(Required work) Transcribe exactly the lines that fall between the one holding "(** Runs of" and the one holding "match old with", inclusive, from the entries below.

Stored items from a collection
────────────────

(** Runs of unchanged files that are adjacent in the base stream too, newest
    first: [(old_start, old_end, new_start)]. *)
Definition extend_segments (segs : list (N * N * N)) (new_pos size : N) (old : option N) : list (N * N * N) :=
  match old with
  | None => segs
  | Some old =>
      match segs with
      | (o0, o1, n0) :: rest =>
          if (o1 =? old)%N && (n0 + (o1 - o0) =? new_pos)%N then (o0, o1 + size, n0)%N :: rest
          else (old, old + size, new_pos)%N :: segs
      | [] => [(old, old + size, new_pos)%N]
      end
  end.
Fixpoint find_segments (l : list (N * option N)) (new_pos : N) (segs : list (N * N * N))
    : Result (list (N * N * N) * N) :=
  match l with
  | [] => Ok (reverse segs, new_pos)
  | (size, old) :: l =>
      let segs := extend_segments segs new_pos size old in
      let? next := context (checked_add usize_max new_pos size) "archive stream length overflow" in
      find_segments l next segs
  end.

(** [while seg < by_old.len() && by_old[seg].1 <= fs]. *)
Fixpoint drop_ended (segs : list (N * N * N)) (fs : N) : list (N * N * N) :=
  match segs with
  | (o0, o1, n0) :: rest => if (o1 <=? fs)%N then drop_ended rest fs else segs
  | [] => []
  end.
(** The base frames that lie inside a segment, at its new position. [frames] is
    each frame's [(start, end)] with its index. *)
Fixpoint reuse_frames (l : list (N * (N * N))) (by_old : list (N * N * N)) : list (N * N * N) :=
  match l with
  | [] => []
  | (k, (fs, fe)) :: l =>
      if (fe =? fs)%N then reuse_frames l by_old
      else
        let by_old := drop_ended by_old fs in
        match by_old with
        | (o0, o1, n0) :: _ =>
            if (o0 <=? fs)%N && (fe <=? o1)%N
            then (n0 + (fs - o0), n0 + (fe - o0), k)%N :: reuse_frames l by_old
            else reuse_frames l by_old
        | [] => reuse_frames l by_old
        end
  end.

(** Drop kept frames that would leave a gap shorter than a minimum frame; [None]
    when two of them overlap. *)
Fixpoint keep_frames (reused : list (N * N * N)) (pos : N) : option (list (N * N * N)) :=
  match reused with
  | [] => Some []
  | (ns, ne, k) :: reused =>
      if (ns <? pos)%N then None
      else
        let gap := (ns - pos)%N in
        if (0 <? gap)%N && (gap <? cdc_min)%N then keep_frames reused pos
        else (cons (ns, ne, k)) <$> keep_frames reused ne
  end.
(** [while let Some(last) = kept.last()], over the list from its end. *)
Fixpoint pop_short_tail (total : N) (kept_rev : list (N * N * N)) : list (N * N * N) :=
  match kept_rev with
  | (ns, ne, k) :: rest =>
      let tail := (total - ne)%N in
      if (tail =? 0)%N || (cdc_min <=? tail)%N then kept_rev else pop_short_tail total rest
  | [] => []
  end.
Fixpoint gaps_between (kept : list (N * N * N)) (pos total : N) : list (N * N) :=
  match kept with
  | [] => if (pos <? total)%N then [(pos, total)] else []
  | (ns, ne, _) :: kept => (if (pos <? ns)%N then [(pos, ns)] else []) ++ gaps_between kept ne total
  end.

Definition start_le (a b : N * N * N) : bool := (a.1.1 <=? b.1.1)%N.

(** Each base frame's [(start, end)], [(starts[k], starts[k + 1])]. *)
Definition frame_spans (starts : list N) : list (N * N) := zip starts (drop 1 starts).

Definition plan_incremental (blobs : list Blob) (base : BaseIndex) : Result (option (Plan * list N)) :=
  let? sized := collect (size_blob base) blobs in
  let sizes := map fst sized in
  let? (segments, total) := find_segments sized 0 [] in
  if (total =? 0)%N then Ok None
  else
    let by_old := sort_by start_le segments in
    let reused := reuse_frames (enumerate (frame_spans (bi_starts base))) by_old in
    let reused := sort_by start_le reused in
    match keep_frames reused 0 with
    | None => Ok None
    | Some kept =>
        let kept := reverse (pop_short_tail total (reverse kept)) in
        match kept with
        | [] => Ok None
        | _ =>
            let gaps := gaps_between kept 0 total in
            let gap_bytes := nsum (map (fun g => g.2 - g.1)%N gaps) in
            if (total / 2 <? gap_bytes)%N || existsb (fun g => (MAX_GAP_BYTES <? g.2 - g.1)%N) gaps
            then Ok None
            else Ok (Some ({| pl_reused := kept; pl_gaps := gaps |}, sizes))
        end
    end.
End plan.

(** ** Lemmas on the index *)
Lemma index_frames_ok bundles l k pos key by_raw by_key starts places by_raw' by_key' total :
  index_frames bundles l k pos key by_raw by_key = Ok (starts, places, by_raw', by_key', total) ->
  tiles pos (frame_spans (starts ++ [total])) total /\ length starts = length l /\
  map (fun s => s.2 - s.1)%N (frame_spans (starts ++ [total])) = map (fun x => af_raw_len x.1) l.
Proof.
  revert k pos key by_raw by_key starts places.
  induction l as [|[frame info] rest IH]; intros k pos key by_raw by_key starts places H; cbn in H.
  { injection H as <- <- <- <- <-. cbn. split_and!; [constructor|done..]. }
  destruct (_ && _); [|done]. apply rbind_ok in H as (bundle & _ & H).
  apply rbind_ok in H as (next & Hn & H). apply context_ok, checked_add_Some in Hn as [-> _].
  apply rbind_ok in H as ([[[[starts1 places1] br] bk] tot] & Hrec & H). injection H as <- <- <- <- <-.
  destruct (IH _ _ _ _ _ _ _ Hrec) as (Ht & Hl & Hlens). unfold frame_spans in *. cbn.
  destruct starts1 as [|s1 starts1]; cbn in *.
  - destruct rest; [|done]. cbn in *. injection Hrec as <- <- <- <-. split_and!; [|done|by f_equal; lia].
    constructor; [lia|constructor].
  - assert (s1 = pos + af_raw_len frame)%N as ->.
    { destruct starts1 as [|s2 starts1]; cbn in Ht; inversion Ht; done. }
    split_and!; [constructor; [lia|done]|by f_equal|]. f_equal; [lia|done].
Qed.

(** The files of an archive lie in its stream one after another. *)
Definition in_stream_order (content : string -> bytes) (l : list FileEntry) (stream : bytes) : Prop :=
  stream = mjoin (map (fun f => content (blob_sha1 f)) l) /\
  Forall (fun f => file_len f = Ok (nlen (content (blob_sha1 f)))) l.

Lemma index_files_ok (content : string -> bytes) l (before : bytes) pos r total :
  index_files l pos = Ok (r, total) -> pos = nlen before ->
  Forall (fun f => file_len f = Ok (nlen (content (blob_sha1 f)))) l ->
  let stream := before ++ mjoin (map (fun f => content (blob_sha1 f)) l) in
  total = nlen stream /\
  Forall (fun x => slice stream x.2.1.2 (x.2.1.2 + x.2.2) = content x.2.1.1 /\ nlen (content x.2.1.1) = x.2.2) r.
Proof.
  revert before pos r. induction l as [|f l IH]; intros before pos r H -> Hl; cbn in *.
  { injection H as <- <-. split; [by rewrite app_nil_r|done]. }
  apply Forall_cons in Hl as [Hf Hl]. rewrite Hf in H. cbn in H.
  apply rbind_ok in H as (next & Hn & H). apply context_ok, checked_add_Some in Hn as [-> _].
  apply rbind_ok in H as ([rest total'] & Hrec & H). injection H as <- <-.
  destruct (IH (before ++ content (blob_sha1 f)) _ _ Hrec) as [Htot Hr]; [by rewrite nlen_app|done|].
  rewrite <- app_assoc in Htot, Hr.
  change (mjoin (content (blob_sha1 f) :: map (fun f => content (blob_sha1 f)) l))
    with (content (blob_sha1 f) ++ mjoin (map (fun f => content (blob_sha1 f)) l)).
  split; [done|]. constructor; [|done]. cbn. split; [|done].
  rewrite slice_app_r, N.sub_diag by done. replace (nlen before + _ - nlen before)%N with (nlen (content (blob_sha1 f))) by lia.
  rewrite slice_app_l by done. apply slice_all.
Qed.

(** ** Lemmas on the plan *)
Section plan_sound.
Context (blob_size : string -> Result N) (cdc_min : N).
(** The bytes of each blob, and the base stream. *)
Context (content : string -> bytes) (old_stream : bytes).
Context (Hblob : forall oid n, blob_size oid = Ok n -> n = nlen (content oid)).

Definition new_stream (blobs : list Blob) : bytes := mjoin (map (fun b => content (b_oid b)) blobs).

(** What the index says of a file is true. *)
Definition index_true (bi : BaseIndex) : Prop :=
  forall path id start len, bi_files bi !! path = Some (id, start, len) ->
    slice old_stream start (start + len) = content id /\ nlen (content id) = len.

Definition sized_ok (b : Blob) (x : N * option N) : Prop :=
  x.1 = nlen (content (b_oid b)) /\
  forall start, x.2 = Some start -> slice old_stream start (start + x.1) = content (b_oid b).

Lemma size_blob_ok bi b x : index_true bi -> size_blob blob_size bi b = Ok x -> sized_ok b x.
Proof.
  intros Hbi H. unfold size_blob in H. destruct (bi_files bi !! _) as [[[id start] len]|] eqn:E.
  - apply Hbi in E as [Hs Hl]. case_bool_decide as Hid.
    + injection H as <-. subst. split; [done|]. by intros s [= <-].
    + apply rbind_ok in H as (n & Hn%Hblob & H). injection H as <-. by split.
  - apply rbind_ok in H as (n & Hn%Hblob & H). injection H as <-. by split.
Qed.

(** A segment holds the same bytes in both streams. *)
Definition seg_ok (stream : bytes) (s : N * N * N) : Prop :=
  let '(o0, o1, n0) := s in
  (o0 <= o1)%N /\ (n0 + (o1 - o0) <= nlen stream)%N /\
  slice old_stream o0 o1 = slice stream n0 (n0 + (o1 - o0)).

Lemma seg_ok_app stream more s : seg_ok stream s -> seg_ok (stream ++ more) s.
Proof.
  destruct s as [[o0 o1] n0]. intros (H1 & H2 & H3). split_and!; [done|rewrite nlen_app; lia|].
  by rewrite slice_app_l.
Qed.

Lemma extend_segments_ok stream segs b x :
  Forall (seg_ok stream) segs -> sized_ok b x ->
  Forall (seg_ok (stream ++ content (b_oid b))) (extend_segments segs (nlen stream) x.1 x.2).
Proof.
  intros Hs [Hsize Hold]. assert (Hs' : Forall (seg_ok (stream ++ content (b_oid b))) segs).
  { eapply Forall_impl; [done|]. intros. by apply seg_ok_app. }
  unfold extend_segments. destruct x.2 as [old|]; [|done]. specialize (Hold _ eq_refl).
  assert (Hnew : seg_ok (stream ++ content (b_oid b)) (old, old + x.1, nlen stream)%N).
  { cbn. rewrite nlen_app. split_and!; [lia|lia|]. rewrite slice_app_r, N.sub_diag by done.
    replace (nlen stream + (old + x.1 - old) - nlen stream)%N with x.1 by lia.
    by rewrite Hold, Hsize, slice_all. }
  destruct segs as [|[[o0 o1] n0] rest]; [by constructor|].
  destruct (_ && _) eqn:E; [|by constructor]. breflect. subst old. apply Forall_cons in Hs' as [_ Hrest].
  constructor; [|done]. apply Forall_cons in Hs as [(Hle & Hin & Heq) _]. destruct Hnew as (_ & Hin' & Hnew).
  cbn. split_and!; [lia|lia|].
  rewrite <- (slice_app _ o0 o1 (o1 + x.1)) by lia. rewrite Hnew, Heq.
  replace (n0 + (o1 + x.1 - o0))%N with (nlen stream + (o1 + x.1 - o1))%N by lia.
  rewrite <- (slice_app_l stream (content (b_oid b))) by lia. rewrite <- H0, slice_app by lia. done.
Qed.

────────────────

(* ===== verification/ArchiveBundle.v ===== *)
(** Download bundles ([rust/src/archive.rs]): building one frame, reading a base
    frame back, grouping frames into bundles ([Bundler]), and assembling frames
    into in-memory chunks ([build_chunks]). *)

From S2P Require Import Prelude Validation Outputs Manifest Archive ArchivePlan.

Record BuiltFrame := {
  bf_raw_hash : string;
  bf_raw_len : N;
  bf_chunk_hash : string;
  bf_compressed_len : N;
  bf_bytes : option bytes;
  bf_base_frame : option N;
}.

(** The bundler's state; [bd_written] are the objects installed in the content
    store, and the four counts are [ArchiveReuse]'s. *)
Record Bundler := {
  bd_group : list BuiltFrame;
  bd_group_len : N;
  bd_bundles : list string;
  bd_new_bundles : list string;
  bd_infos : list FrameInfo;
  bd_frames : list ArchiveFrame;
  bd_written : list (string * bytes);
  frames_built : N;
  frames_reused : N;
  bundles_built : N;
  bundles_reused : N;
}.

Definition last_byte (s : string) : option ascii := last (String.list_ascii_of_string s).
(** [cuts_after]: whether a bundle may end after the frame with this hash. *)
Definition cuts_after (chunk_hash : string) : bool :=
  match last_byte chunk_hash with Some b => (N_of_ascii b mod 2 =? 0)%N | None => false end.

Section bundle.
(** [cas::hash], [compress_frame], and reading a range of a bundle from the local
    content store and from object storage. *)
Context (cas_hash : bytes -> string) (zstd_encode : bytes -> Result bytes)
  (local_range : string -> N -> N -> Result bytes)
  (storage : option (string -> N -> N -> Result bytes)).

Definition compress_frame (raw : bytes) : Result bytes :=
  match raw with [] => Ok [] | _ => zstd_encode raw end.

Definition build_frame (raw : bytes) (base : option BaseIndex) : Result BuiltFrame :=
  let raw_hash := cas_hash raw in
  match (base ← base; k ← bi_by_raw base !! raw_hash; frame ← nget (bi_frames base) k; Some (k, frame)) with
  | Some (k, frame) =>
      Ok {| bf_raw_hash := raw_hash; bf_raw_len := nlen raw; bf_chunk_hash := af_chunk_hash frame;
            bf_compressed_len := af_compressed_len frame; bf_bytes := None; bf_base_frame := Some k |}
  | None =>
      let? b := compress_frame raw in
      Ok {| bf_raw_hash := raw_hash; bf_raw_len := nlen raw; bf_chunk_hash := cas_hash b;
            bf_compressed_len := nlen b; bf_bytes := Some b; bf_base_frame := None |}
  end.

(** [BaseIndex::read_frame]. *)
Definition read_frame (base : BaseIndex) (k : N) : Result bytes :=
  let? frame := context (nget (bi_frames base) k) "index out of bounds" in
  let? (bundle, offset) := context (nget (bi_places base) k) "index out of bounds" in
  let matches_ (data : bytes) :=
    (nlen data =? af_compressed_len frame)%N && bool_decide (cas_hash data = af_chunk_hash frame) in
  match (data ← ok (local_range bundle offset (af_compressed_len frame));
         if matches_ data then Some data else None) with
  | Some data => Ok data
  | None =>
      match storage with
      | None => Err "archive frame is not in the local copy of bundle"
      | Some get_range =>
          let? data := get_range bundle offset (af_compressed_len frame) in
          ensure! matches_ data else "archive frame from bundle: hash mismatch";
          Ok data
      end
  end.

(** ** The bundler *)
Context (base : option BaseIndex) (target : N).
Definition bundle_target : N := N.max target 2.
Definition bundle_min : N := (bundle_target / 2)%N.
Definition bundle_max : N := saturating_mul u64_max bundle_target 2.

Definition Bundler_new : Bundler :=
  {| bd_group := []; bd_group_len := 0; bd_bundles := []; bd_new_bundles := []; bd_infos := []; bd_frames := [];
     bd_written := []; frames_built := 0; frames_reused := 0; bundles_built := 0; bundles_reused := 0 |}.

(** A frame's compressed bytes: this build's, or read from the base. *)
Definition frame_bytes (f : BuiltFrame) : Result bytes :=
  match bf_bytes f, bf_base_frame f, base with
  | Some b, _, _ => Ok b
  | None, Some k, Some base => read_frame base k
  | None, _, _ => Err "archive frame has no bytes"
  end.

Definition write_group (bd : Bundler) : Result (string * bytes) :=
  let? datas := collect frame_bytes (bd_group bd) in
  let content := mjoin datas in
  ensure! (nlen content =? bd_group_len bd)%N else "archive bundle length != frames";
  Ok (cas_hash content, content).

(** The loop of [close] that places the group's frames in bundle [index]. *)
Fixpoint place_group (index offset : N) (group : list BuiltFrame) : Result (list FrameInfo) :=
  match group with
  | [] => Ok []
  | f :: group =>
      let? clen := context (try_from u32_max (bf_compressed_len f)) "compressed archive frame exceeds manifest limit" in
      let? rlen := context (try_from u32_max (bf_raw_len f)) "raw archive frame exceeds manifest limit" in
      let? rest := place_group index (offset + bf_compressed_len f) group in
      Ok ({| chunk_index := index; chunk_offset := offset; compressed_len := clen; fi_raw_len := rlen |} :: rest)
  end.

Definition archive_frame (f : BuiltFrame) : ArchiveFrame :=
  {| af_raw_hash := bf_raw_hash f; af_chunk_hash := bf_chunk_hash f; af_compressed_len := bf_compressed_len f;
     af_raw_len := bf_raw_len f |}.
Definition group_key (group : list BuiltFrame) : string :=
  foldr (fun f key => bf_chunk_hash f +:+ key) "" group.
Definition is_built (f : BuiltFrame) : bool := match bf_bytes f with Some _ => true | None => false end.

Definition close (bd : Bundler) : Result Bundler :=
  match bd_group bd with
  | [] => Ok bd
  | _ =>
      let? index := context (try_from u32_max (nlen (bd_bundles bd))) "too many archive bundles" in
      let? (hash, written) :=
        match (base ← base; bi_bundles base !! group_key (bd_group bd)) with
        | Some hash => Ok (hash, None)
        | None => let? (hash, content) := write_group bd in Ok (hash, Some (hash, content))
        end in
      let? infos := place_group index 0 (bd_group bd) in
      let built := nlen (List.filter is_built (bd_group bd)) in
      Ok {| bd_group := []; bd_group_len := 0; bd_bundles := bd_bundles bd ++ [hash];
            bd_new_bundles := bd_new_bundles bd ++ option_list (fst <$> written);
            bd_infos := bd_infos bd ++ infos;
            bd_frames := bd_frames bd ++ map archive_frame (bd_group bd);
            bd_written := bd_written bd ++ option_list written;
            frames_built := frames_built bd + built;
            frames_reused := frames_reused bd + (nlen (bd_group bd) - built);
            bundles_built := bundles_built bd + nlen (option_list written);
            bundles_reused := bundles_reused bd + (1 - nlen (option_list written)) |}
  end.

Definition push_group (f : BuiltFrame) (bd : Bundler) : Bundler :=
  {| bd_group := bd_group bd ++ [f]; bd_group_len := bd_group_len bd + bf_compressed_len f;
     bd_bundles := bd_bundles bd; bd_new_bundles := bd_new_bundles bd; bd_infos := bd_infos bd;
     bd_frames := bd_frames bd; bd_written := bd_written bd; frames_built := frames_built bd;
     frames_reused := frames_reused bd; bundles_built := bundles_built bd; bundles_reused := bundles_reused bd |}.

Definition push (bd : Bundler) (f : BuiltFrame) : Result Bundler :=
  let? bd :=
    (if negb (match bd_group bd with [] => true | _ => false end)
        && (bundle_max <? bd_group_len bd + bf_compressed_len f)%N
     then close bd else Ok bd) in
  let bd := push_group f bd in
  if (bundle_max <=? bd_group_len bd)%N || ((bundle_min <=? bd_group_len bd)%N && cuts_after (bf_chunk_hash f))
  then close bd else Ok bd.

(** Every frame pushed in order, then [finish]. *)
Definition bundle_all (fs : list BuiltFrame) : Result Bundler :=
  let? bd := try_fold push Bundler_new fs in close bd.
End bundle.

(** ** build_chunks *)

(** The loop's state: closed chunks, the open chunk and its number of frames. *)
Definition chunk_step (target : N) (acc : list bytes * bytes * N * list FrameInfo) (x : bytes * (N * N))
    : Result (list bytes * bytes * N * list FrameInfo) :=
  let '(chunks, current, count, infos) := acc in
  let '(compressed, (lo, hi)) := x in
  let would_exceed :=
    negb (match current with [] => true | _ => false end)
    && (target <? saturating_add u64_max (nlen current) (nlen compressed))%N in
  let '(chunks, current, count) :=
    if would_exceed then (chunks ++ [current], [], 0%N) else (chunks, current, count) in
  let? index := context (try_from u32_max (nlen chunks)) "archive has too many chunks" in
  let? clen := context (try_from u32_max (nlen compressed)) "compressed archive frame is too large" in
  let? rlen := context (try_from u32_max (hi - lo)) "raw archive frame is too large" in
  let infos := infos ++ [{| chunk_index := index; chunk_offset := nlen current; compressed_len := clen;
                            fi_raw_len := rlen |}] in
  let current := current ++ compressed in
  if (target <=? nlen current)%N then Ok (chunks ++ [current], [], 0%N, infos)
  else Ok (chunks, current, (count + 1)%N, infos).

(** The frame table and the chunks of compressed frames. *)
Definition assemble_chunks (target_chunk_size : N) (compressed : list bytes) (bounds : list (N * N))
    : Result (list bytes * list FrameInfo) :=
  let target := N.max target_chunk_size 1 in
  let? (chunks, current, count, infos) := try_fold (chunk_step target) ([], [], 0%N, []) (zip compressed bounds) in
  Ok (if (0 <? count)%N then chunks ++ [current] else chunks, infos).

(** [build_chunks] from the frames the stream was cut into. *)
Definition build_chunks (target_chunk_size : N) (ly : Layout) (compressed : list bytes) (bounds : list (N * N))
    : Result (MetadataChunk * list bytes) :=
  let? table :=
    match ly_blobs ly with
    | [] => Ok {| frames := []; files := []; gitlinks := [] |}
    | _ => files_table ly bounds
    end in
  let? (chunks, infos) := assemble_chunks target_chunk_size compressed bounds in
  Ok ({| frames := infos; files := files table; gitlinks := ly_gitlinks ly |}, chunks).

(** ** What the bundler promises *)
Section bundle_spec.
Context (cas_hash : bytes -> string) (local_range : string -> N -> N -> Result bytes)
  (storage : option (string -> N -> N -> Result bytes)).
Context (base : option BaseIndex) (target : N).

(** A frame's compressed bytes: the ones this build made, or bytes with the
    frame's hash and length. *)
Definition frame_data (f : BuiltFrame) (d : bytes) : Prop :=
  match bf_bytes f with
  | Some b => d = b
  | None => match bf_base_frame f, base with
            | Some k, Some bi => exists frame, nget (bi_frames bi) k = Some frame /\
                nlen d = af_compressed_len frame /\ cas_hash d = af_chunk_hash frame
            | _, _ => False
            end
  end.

────────────────

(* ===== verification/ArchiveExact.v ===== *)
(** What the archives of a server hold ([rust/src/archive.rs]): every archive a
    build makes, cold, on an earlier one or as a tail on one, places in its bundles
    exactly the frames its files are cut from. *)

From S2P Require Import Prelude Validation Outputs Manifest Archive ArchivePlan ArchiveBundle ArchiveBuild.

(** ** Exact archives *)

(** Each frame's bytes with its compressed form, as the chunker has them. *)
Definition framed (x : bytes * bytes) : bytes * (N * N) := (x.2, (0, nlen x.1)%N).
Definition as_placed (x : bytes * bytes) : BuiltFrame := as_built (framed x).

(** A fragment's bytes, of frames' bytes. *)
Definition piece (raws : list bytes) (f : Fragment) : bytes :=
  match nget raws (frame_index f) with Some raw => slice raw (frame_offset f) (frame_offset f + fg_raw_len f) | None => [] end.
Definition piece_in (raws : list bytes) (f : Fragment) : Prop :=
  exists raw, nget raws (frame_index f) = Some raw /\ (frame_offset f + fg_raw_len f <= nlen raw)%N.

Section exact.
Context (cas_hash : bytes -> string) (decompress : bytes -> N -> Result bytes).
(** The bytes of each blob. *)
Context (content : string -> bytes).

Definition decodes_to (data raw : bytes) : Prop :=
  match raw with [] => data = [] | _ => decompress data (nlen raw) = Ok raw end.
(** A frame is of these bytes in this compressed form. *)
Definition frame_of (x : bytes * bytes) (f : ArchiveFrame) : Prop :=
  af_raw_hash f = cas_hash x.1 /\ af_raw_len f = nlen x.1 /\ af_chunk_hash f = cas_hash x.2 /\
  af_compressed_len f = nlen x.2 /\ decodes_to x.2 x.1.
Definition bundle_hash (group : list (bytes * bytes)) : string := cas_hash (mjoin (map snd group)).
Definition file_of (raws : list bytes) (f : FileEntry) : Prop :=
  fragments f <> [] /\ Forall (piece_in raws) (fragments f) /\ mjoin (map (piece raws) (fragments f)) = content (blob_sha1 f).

────────────────

(Task output)
(** Runs of unchanged files that are adjacent in the base stream too, newest
    first: [(old_start, old_end, new_start)]. *)
Definition extend_segments (segs : list (N * N * N)) (new_pos size : N) (old : option N) : list (N * N * N) :=
  match old with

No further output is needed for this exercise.